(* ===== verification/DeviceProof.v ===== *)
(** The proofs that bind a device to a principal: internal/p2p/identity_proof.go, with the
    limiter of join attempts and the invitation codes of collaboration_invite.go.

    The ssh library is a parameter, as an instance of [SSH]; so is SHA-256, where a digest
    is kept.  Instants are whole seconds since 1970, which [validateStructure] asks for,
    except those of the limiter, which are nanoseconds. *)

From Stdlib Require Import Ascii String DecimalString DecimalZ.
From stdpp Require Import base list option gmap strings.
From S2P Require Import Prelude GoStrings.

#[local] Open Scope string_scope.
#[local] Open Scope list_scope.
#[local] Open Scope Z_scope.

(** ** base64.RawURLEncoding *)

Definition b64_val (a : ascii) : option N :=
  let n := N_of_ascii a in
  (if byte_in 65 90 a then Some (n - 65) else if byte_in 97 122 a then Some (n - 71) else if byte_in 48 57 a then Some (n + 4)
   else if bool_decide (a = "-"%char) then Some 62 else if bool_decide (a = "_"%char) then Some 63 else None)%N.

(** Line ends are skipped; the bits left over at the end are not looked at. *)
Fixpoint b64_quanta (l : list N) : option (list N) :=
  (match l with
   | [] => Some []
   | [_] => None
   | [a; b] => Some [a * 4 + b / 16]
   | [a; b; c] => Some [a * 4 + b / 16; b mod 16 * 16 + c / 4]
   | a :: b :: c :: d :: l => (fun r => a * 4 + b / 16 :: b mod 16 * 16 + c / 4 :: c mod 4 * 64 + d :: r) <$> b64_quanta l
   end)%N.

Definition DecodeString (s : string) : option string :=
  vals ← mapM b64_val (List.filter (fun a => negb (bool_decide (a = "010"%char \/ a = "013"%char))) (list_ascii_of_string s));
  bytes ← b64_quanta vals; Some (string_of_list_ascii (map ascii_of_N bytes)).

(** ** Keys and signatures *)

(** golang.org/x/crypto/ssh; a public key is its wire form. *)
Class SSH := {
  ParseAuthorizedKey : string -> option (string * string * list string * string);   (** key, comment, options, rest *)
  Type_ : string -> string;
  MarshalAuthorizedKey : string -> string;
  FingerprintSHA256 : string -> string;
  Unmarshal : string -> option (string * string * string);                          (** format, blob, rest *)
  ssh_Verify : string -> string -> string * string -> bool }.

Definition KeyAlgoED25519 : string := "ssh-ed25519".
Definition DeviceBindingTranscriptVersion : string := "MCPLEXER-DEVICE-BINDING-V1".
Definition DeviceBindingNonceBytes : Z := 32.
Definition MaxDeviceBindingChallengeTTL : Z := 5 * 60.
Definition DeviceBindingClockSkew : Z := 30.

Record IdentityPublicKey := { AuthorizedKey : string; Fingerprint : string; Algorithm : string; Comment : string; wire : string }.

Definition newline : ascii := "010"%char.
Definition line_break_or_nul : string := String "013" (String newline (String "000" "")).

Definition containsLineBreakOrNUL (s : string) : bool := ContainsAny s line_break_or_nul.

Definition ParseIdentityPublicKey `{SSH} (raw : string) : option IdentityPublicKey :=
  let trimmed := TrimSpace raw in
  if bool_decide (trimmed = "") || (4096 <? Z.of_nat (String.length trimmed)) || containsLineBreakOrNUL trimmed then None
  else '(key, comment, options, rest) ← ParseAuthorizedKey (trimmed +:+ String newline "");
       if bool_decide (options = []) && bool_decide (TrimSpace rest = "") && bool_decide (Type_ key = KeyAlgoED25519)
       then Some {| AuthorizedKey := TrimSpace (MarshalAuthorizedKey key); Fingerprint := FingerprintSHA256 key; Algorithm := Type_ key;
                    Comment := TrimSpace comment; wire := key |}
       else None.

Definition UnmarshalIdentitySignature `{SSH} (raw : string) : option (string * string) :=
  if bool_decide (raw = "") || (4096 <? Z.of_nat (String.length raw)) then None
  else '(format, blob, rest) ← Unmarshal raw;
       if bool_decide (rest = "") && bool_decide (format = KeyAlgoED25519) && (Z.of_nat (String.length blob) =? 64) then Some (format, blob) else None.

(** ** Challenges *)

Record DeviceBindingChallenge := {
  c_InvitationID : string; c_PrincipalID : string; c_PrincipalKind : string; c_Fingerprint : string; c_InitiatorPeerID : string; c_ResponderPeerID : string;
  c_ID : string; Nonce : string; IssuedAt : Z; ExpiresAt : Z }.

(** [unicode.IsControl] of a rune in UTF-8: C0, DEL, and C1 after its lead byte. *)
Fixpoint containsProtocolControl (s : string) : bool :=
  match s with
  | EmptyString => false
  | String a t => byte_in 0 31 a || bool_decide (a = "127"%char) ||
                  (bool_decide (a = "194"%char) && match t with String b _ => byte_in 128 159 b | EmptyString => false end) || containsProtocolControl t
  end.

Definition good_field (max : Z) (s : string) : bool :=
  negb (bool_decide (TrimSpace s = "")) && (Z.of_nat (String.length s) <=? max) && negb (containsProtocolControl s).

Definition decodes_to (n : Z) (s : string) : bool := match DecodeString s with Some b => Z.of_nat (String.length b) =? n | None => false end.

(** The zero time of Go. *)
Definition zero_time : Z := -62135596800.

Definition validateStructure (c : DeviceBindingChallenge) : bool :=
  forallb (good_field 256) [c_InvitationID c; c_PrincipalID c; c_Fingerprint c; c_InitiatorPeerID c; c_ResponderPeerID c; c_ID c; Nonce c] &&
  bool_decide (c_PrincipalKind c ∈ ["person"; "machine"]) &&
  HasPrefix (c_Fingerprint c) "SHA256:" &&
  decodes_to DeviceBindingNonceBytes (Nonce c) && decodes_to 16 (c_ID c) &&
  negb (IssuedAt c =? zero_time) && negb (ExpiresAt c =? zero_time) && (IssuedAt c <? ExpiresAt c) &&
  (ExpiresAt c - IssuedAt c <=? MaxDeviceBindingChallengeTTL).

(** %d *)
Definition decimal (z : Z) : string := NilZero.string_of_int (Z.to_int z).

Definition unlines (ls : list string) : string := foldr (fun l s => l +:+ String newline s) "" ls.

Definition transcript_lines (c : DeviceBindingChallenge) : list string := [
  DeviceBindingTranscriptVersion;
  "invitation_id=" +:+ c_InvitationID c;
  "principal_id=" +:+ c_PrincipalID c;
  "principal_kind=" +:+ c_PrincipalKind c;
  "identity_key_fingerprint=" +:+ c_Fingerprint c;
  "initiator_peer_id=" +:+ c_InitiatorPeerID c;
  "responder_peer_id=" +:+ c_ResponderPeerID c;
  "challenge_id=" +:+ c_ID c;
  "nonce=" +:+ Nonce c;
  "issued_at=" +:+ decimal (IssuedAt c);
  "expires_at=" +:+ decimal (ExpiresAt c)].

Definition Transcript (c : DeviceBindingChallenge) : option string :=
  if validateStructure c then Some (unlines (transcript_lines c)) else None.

━━━━━━━━

▸ Aim of the task
Find each line in the data above with the word "which", then copy it.

▸ Output
    is kept.  Instants are whole seconds since 1970, which [validateStructure] asks for,
    except those of the limiter, which are nanoseconds. *)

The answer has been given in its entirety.